(* ===== verification/Candidates.v ===== *)
(** * Candidates: hub candidates, their credentials and the token guard

    Models [crates/agent-bus-core/src/hub_candidates.rs]: parsing the configured
    candidates, resolving their roles, refusing more than one claims authority,
    and deciding which bearer token, if any, a request may carry. The URL parser
    is the interface [UrlLib]; the process environment, the file system and the
    platform's path functions are arguments. *)

From Stdlib Require Import ZArith Lia Ascii.
From stdpp Require Import base option list strings gmap.
From S2P Require Import Prelude Str Json HubTypes NetLocation.

Definition BearerToken : Type := string.
Definition SkipReason : Type := string.

(** ** Environment *)

Inductive IoKind : Type :=
  | NotFound
  | OtherKind (debug : string).

Definition kind_debug (k : IoKind) : string :=
  match k with NotFound => "NotFound" | OtherKind d => d end.

(** The trait [CredentialEnv], the mode bits [std::fs::metadata] reports, and the
    platform's [Path::join] and [settings::same_location]. *)
Record CredentialEnv := mkEnv {
  var : string → option string;
  read_to_string : string → result IoKind string;
  home_dir : option string;
  real_profile_dir : option string;
  file_mode : string → result IoKind Z;
  path_join : string → string → string;
  same_location : string → string → bool;
}.

Section candidates.
Context `{DebugFmt} `{UrlLib}.

(** ** URLs *)

Definition parse_hub_url (value : string) (allow_query : bool) : result string Url :=
  if has_whitespace value || has_control value
  then Err "URL contains whitespace or control characters"
  else
    let? parsed := ok_or "invalid absolute HTTP URL" (url_parse value) in
    if match get_to (String.length (scheme parsed) + 3) value with
       | None => true
       | Some prefix =>
           negb (bool_decide (to_ascii_lowercase prefix = scheme parsed +:+ "://"))
       end || contains_char value "\"
    then Err "URL must be an absolute HTTP URL without backslashes"
    else if negb (bool_decide (scheme parsed ∈ ["http"; "https"]))
            || bool_decide (host parsed = None)
    then Err "URL must use http or https and include a host"
    else if negb (is_empty (username parsed)) || negb (bool_decide (password parsed = None))
    then Err "URL userinfo is not allowed"
    else if negb (bool_decide (fragment parsed = None))
            || (negb allow_query && negb (bool_decide (query parsed = None)))
    then Err "URL fragment or base query is not allowed"
    else Ok parsed.
(* ===== verification/Messages.v ===== *)
(** * Messages: preparing a bus message

    The pure half of posting in [redis_bus.rs] ([prepare_message] and the keys and
    decisions around it) and the acknowledgement deadlines of [models.rs]. LZ4 with
    base64 are the functions of the interface [BodyCodec]; fresh identifiers and the
    clock are arguments. *)

From Stdlib Require Import ZArith Lia Ascii.
From stdpp Require Import base option list strings.
From S2P Require Import Prelude Str Json Validation ClaimTypes Redis Channels.

(** ** Keys and constants *)

Definition COMPRESS_THRESHOLD : Z := 512.
Definition NOTIFICATION_STREAM_TTL_SECS : Z := 259200.
Definition NOTIFICATION_STREAM_PREFIX : string := "agent_bus:notify:".
Definition ACK_DEADLINE_PREFIX : string := "agent_bus:ack_deadline:".
Definition ACK_DEADLINE_RETENTION_SECS : Z := 604800.

Definition notification_stream_key (ag : string) : string := NOTIFICATION_STREAM_PREFIX +:+ ag.

Definition notification_reason (msg : Message) : string :=
  if bool_decide (m_topic msg = "knock") then "knock"
  else if m_request_ack msg then "direct_request_ack"
  else "direct_message".

Definition should_publish_message_event (msg : Message) (has_sse_subscribers : bool) : bool :=
  has_sse_subscribers || (negb (is_empty (m_to msg)) && negb (bool_decide (m_to msg = "all"))).

(** ** Acknowledgement deadlines *)

Record AckDeadline := mkDeadline {
  ad_message_id : string;
  ad_recipient : string;
  ad_deadline_at : string;
  ad_escalation_level : Z;
  ad_escalated_to : option string;
}.

Definition ack_deadline_seconds (priority : string) : Z :=
  if bool_decide (priority ∈ ["critical"; "urgent"]) then 60
  else if bool_decide (priority = "high") then 120
  else 300.

Definition ack_deadline_key_ttl (deadline_ttl_seconds : Z) : Z :=
  saturating_add deadline_ttl_seconds ACK_DEADLINE_RETENTION_SECS.

(** ** Preparation *)

Record PreparedMessage := mkPrepared {
  pm_message : Message;
  pm_stored_body : string;
  pm_tags_json : string;
  pm_ack_str : string;
  pm_thread_str : string;
  pm_meta_json : string;
  pm_is_compressed : bool;
}.

(** [lz4_flex] and [base64]: LZ4 with the size prepended, and its text. *)
Class BodyCodec := {
  compress_prepend_size : string → string;
  base64_encode : string → string;
}.

Definition lz4_compress_body `{BodyCodec} (body : string) : string :=
  base64_encode (compress_prepend_size body).

(** [map.remove(key)]. *)
Definition remove (key : string) (m : fields) : fields :=
  List.filter (λ kv, negb (bool_decide (kv.1 = key))) m.

Definition first_some {A} (a b : option A) : option A :=
  match a with Some _ => a | None => b end.

(** Metadata with the schema and compression markers. *)
Definition final_metadata (metadata : json) (schema : option string) (compressed : bool)
    (body : string) : json :=
  if bool_decide (is_Some schema) || compressed || bool_decide (is_Some (vget metadata "_schema"))
  then
    let map := match metadata with JObj m => m | _ => [] end in
    let map := remove "_schema" map in
    let map := match schema with Some s => insert "_schema" (JStr s) map | None => map end in
    JObj (if compressed
          then insert "_original_size" (jint (str_len body)) (insert "_compressed" (JStr "lz4") map)
          else map)
  else metadata.

(** Tags with the session's, once. *)
Definition effective_tags (tags : list string) (session_id : option string) : list string :=
  match session_id with
  | Some sid =>
      let tag := "session:" +:+ sid in
      if existsb (λ t, bool_decide (t = tag)) tags then tags else tags ++ [tag]
  | None => tags
  end.

Section prepare.
Context `{Chrono} `{StoreText} `{BodyCodec}.

Definition prepare_message (fresh : string) (now : Z) (from to topic body : string)
    (thread_id : option string) (tags : list string) (priority : string) (request_ack : bool)
    (reply_to : option string) (metadata : json) (session_id : option string)
    (schema : option MessageSchema) : PreparedMessage :=
  let ts := format_timestamp now in
  let reply := from_option (λ s, s) from reply_to in
  let thread := first_some thread_id reply_to in
  let inferred := first_some (schema_as_str <$> schema) (infer_schema_from_topic topic None) in
  let compressed := if (COMPRESS_THRESHOLD <? str_len body)%Z
                    then Some (lz4_compress_body body) else None in
  let is_compressed := bool_decide (is_Some compressed) in
  let meta := final_metadata metadata inferred is_compressed body in
  let tags := effective_tags tags session_id in
  mkPrepared
    (mkMessage fresh ts PROTOCOL_VERSION from to topic body thread tags priority request_ack
       (Some reply) meta None None None None None None)
    (from_option (λ s, s) body compressed) (strings_text tags)
    (if request_ack then "true" else "false") (from_option (λ s, s) "" thread)
    (json_text meta) is_compressed.
End prepare.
□ □ □ □
**Required work:** Your answer should consist of the lines from the line with "ad_recipient : string;" to the line with "(** Metadata with" above, repeated exactly, both ends included.

**Reply:**
  ad_recipient : string;
  ad_deadline_at : string;
  ad_escalation_level : Z;
  ad_escalated_to : option string;
}.

Definition ack_deadline_seconds (priority : string) : Z :=
  if bool_decide (priority ∈ ["critical"; "urgent"]) then 60
  else if bool_decide (priority = "high") then 120
  else 300.

Definition ack_deadline_key_ttl (deadline_ttl_seconds : Z) : Z :=
  saturating_add deadline_ttl_seconds ACK_DEADLINE_RETENTION_SECS.

(** ** Preparation *)

Record PreparedMessage := mkPrepared {
  pm_message : Message;
  pm_stored_body : string;
  pm_tags_json : string;
  pm_ack_str : string;
  pm_thread_str : string;
  pm_meta_json : string;
  pm_is_compressed : bool;
}.

(** [lz4_flex] and [base64]: LZ4 with the size prepended, and its text. *)
Class BodyCodec := {
  compress_prepend_size : string → string;
  base64_encode : string → string;
}.

Definition lz4_compress_body `{BodyCodec} (body : string) : string :=
  base64_encode (compress_prepend_size body).

(** [map.remove(key)]. *)
Definition remove (key : string) (m : fields) : fields :=
  List.filter (λ kv, negb (bool_decide (kv.1 = key))) m.

Definition first_some {A} (a b : option A) : option A :=
  match a with Some _ => a | None => b end.

(** Metadata with the schema and compression markers. *)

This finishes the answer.